> _What is being asked_
Below are entries. Copy exactly the lines running from the line that holds "Section Nearest." to the line that holds "revert n0 m0.", with both ends included.

> _Provided records_
Lemma remove_obj_spec {A : Type} (j : nat) (l l' : list (nat * A)) :
  remove_obj j l = Some l' ->
  List.length l = S (List.length l') /\
  incl l' l /\
  (NoDup (map fst l) ->
   NoDup (map fst l') /\
   forall k, In k (map fst l') <-> In k (map fst l) /\ k <> j).
Proof.
  revert l'. induction l as [| [k x] l IH]; intros l' H; cbn in H; [discriminate |].
  destruct (Nat.eqb_spec k j) as [E | N].
  - injection H as <-. subst k. split; [reflexivity |].
    split; [apply incl_tl, incl_refl |].
    cbn. intros Hnd. inversion Hnd; subst. split; [assumption |].
    intros k. split.
    + intros Hk. split; [now right |]. intros ->. contradiction.
    + intros [[Hk | Hk] Hne]; [congruence | exact Hk].
  - destruct (remove_obj j l) as [r |] eqn:Er; [| discriminate].
    injection H as <-. destruct (IH r eq_refl) as (Hlen & Hincl & Hk).
    split; [cbn; lia |].
    split.
    { intros y [<- | Hy]; [now left | right; now apply Hincl]. }
    cbn. intros Hnd. inversion Hnd; subst.
    destruct (Hk ltac:(assumption)) as (Hnd' & Hin).
    split.
    + constructor; [| exact Hnd']. intros Hc. apply Hin in Hc. tauto.
    + intros m. split.
      * intros [<- | Hm]; [split; [now left | exact N] |].
        apply Hin in Hm. destruct Hm. split; [now right | assumption].
      * intros [[<- | Hm] Hne]; [now left |]. right. apply Hin. tauto.
Qed.

Lemma remove_dead_ok (dead : list nat) (cs : list (nat * Creature.creature)) :
  NoDup dead -> NoDup (map fst cs) ->
  (forall j, In j dead -> In j (map fst cs)) ->
  exists cs', remove_dead dead cs = Ok cs' /\
              (List.length cs' + List.length dead = List.length cs)%nat /\
              incl cs' cs.
Proof.
  revert cs. induction dead as [| j dead IH]; intros cs Hd Hc Hin; cbn.
  - exists cs. split; [reflexivity |]. split; [lia | apply incl_refl].
  - inversion Hd; subst.
    destruct (remove_obj_some j cs (Hin j (or_introl eq_refl))) as (r & Er).
    rewrite Er. destruct (remove_obj_spec j cs r Er) as (Hlen & Hincl & Hk).
    destruct (Hk Hc) as (Hnd & Hmem).
    destruct (IH r) as (cs' & E & Hl & Hi); try assumption.
    + intros k Hkd. apply Hmem. split; [apply Hin; now right |].
      intros ->. contradiction.
    + exists cs'. split; [exact E |]. split; [lia |].
      intros y Hy. apply Hincl, Hi, Hy.
Qed.

(** [add_killed_to_dead] *)

Lemma add_killed_to_dead_spec (killed dead : list nat) :
  NoDup dead ->
  NoDup (add_killed_to_dead killed dead) /\
  (forall j, In j (add_killed_to_dead killed dead) <-> In j dead \/ In j killed).
Proof.
  unfold add_killed_to_dead. revert dead.
  induction killed as [| v killed IH]; intros dead Hd; cbn.
  - split; [exact Hd |]. intros j. tauto.
  - destruct (mem v dead) eqn:E.
    + apply mem_In in E. destruct (IH dead Hd) as (Hnd & Hin).
      split; [exact Hnd |]. intros j. rewrite Hin.
      split; [tauto |]. intros [H | [<- | H]]; auto.
    + apply mem_not_In in E.
      assert (Hd' : NoDup (dead ++ [v])).
      { apply NoDup_app; [exact Hd | repeat constructor; intros [] |].
        intros x Hx [<- | []]. contradiction. }
      destruct (IH _ Hd') as (Hnd & Hin).
      split; [exact Hnd |]. intros j. rewrite Hin, in_app_iff. cbn. tauto.
Qed.

End ObjectLists.

(** * One turn of the loop over the creatures *)

Module TurnFacts.

Import Random Config Dna Creature World DrawProps CreatureProps LoopProps
  RandomFacts CreatureFacts ObjectLists.
Local Open Scope Q_scope.

Lemma evolves_refl (c : creature) : evolves c c.
Proof. split; auto. Qed.

Lemma evolves_trans (a b c : creature) : evolves a b -> evolves b c -> evolves a c.
Proof.
  intros [A1 A2 A3 A4 A5] [B1 B2 B3 B4 B5]. split; try congruence. auto.
Qed.

Lemma evolves_update (c : creature) : evolves c (update c).
Proof.
  split; try (unfold update; cbn; destruct (0 <? _)%Z; reflexivity).
  apply update_cooldown.
Qed.

Lemma evolves_clamp (c : creature) : evolves c (_clamp_to_world c).
Proof.
  unfold _clamp_to_world. destruct (negb (obj c)); [apply evolves_refl |].
  destruct (position c) as [[x y] z]. split; cbn; auto.
Qed.

Lemma evolves_move_towards (fsqrt : Q -> Q) (c : creature) (target : vec) :
  evolves c (move_towards fsqrt c target).
Proof.
  unfold move_towards. destruct (negb (obj c)); [apply evolves_refl |].
  destruct target as [[tx ty] tz]. destruct (position c) as [[x y] z].
  eapply evolves_trans; [| apply evolves_clamp].
  destruct (Qlt_le_dec _ _); [split; cbn; auto | apply evolves_refl].
Qed.

Lemma evolves_move_random (fsqrt : Q -> Q) (c : creature) (t : tape) (i : nat) :
  evolves c (fst (move_random fsqrt c t i)).
Proof.
  unfold move_random. destruct (negb (obj c)); [apply evolves_refl |].
  unfold uniform, bind, random, ret.
  destruct (position c) as [[x y] z]. cbn [fst].
  eapply evolves_trans; [| apply evolves_clamp].
  destruct (Qlt_le_dec _ _); [split; cbn; auto | apply evolves_refl].
Qed.

Lemma evolves_eat (c : creature) (p : Plant.plant) : evolves c (eat c p).
Proof. split; cbn; auto. Qed.

Lemma evolves_attack (c prey : creature) (t : tape) (i : nat) :
  evolves c (fst (fst (attack c prey t i))).
Proof. split; cbn; auto. Qed.

Lemma evolves_devour (c victim : creature) : evolves c (fst (devour c victim)).
Proof. split; cbn; auto. Qed.

Lemma evolves_after_mating (c : creature) : evolves c (after_mating c).
Proof. split; cbn; auto. intros _. unfold cooldown_ok. cbn. lia. Qed.

(** ** Nearest target *)

Section Nearest.

Context {A : Type}.
Variable position_of : A -> vec.

Lemma nearest_loop_in (c_pos : vec) (targets : list A) (n0 : option A)
    (m0 : xfloat) (x : A) :
  fst (nearest_loop position_of c_pos targets n0 m0) = Some x ->
  n0 = Some x \/ In x targets.
Proof.
  revert n0 m0. induction targets as [| y targets IH]; intros n0 m0 H;
    cbn [nearest_loop] in H.
  - now left.
  - destruct (xltb _ m0); apply IH in H.
    + destruct H as [E | H]; [injection E as ->; right; now left | right; now right].
    + destruct H as [E | H]; [now left | right; now right].
Qed.

Lemma find_nearest_in (fsqrt : Q -> Q) (c : creature) (targets : list A) (x : A) :
  fst (find_nearest fsqrt position_of c targets) = Some x -> In x targets.
Proof.
  unfold find_nearest. destruct targets as [| y targets]; [discriminate |].
  destruct (nearest_loop _ _ _ _ _) as [n m] eqn:E. cbn [fst]. intros ->.
  pose proof (nearest_loop_in (position c) (y :: targets) None Inf x) as H.
  rewrite E in H. destruct (H eq_refl) as [? | ?]; [discriminate | assumption].
Qed.

End Nearest.

Lemma other_creatures_in (st : pass_state) (i j : nat) (x : creature) :
  In (j, x) (other_creatures_of st i) ->
  j <> i /\ ~ In j (killed st) /\
  nth_error (creatures (st_world st)) j = Some x.
Proof.
  unfold other_creatures_of. rewrite filter_In. cbn [fst].
  intros [Hin Hb]. apply andb_prop in Hb. destruct Hb as [H1 H2].
  apply negb_true_iff in H1, H2.
  apply Nat.eqb_neq in H1. apply mem_not_In in H2.
  split; [exact H1 |]. split; [exact H2 |]. now apply in_indexed.
Qed.

(** ** What one turn may do to the state of the loop *)

Lemma put_creature_spec (st : pass_state) (i : nat) (c c' : creature) :
  nth_error (creatures (st_world st)) i = Some c -> evolves c c' ->
  step_spec st (put_creature st i c') /\
  dead (put_creature st i c') = dead st /\
  nth_error (creatures (st_world (put_creature st i c'))) i = Some c'.
Proof.
  intros Hn He. split; [split |]; cbn.
  - eapply Forall2_list_set; [apply Forall2_refl, evolves_refl | exact Hn |].
    intros a Ha. exact (evolves_trans _ _ _ Ha He).
  - reflexivity.
  - now left.
  - left. split; reflexivity.
  - split; [reflexivity |]. eapply nth_error_list_set_same, Hn.
Qed.

Section Branches.

Variable fsqrt : Q -> Q.

Lemma satiated_turn_spec (st : pass_state) (i : nat) (c : creature)
    (others : list (nat * creature)) (t : tape) (cur : nat) :
  nth_error (creatures (st_world st)) i = Some c ->
  (forall j x, In (j, x) others ->
     j <> i /\ nth_error (creatures (st_world st)) j = Some x) ->
  step_spec st (fst (satiated_turn fsqrt st i c others t cur)) /\
  dead (fst (satiated_turn fsqrt st i c others t cur)) = dead st.
Proof.
  intros Hn Ho. unfold satiated_turn.
  assert (Hwander :
    step_spec st (fst (bind (move_random fsqrt c)
                         (fun c' => ret (put_creature st i c')) t cur)) /\
    dead (fst (bind (move_random fsqrt c)
                 (fun c' => ret (put_creature st i c')) t cur)) = dead st).
  { unfold bind, ret.
    pose proof (evolves_move_random fsqrt c t cur) as He.
    destruct (move_random fsqrt c t cur) as [c' cur']. cbn [fst] in *.
    destruct (put_creature_spec st i c c' Hn He) as (H1 & H2 & _). auto. }
  destruct (can_mate c && _)%bool eqn:Ecap; [| exact Hwander].
  destruct (filter _ others) as [| m ms] eqn:Ef; [exact Hwander |].
  destruct (find_nearest fsqrt creature_position c (m :: ms))
    as [[[j mate] |] dist] eqn:En.
  2: { cbn. split; [| reflexivity]. split.
       - apply Forall2_refl, evolves_refl.
       - reflexivity.
       - now left.
       - left. split; reflexivity. }
  assert (Hin : In (j, mate) others).
  { assert (H : In (j, mate) (m :: ms)).
    { apply (find_nearest_in creature_position fsqrt c). now rewrite En. }
    rewrite <- Ef in H. apply filter_In in H. tauto. }
  destruct (Ho j mate Hin) as [Hji Hnj].
  destruct (xltb dist (Fin MATING_RANGE)).
  - unfold bind, ret.
    destruct (mate_with_result (counter (st_world st)) c mate t cur) as (nm & E).
    destruct (mate_with (counter (st_world st)) c mate t cur)
      as [[[c' mate'] child] cur'].
    cbn [fst] in E. injection E as -> -> ->. cbn [fst].
    split; [| reflexivity]. split; cbn.
    + eapply Forall2_list_set.
      * eapply Forall2_list_set;
          [apply Forall2_refl, evolves_refl | exact Hn |].
        intros a Ha. exact (evolves_trans _ _ _ Ha (evolves_after_mating c)).
      * rewrite nth_error_list_set_other by congruence. exact Hnj.
      * intros a Ha. simpl in Ha.
        exact (evolves_trans _ _ _ Ha (evolves_after_mating mate)).
    + reflexivity.
    + now left.
    + right. left. split; [reflexivity |]. split.
      * apply andb_prop in Ecap. destruct Ecap as [_ Ecap].
        apply Z.leb_le in Ecap. exact Ecap.
      * eexists. split; reflexivity.
  - cbn [ret fst].
    destruct (put_creature_spec st i c (move_towards fsqrt c (position mate)) Hn
                (evolves_move_towards fsqrt c _)) as (H1 & H2 & _).
    auto.
Qed.

Lemma hungry_turn_spec (st : pass_state) (i : nat) (c : creature)
    (act : hungry_action) (t : tape) (cur : nat) :
  nth_error (creatures (st_world st)) i = Some c ->
  action_valid st act ->
  step_spec st (fst (hungry_turn fsqrt st i c act t cur)) /\
  dead (fst (hungry_turn fsqrt st i c act t cur)) = dead st.
Proof.
  intros Hn Hv. unfold hungry_turn.
  destruct act as [[k plant] | [j prey] | [k plant] | [j other] |].
  - destruct (put_creature_spec st i c (eat c plant) Hn (evolves_eat c plant))
      as ([S1 S2 S3 S4] & H2 & _).
    cbn [ret fst]. split; [| exact H2]. split; cbn.
    + exact S1.
    + exact S2.
    + right. exists k. split; [reflexivity | exact Hv].
    + left. split; reflexivity.
  - unfold bind, ret.
    pose proof (evolves_attack c prey t cur) as Ha.
    destruct (attack c prey t cur) as [[c' won] cur']. cbn [fst] in Ha.
    destruct won.
    + assert (He : evolves c (fst (devour c' prey))).
      { eapply evolves_trans; [exact Ha | apply evolves_devour]. }
      destruct (put_creature_spec st i c _ Hn He) as ([S1 S2 S3 S4] & H2 & _).
      cbn [fst]. split; [| exact H2]. split; cbn.
      * exact S1.
      * exact S2.
      * now left.
      * right. right. split; [reflexivity |].
        exists j. split; [reflexivity | exact Hv].
    + destruct (put_creature_spec st i c c' Hn Ha) as (H1 & H2 & _).
      cbn [fst]. auto.
  - destruct (put_creature_spec st i c _ Hn
                (evolves_move_towards fsqrt c (Plant.position plant)))
      as (H1 & H2 & _).
    cbn [ret fst]. auto.
  - destruct (put_creature_spec st i c _ Hn
                (evolves_move_towards fsqrt c (position other)))
      as (H1 & H2 & _).
    cbn [ret fst]. auto.
  - unfold bind, ret.
    pose proof (evolves_move_random fsqrt c t cur) as He.
    destruct (move_random fsqrt c t cur) as [c' cur']. cbn [fst] in *.
    destruct (put_creature_spec st i c c' Hn He) as (H1 & H2 & _). auto.
Qed.

Lemma hungry_choice_valid (st : pass_state)
    (np : option (nat * Plant.plant)) (pd : xfloat)
    (no : option (nat * creature)) (od : xfloat) :
  (forall p, np = Some p -> In p (indexed (plants (st_world st)))) ->
  (forall o, no = Some o ->
     (fst o < List.length (creatures (st_world st)))%nat /\
     ~ In (fst o) (killed st)) ->
  action_valid st (hungry_choice np pd no od).
Proof.
  intros Hp Ho. unfold hungry_choice.
  destruct np as [[k p] |]; destruct no as [[j o] |]; cbn [is_some];
    repeat match goal with
           | |- context [if ?b then _ else _] => destruct b
           end; cbn; try exact I.
  all: try (specialize (Hp _ eq_refl); apply in_indexed, nth_error_lt in Hp;
            exact Hp).
  all: exact (Ho _ eq_refl).
Qed.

> _Exercise result_
Section Nearest.

Context {A : Type}.
Variable position_of : A -> vec.

Lemma nearest_loop_in (c_pos : vec) (targets : list A) (n0 : option A)
    (m0 : xfloat) (x : A) :
  fst (nearest_loop position_of c_pos targets n0 m0) = Some x ->
  n0 = Some x \/ In x targets.
Proof.
  revert n0 m0. induction targets as [| y targets IH]; intros n0 m0 H;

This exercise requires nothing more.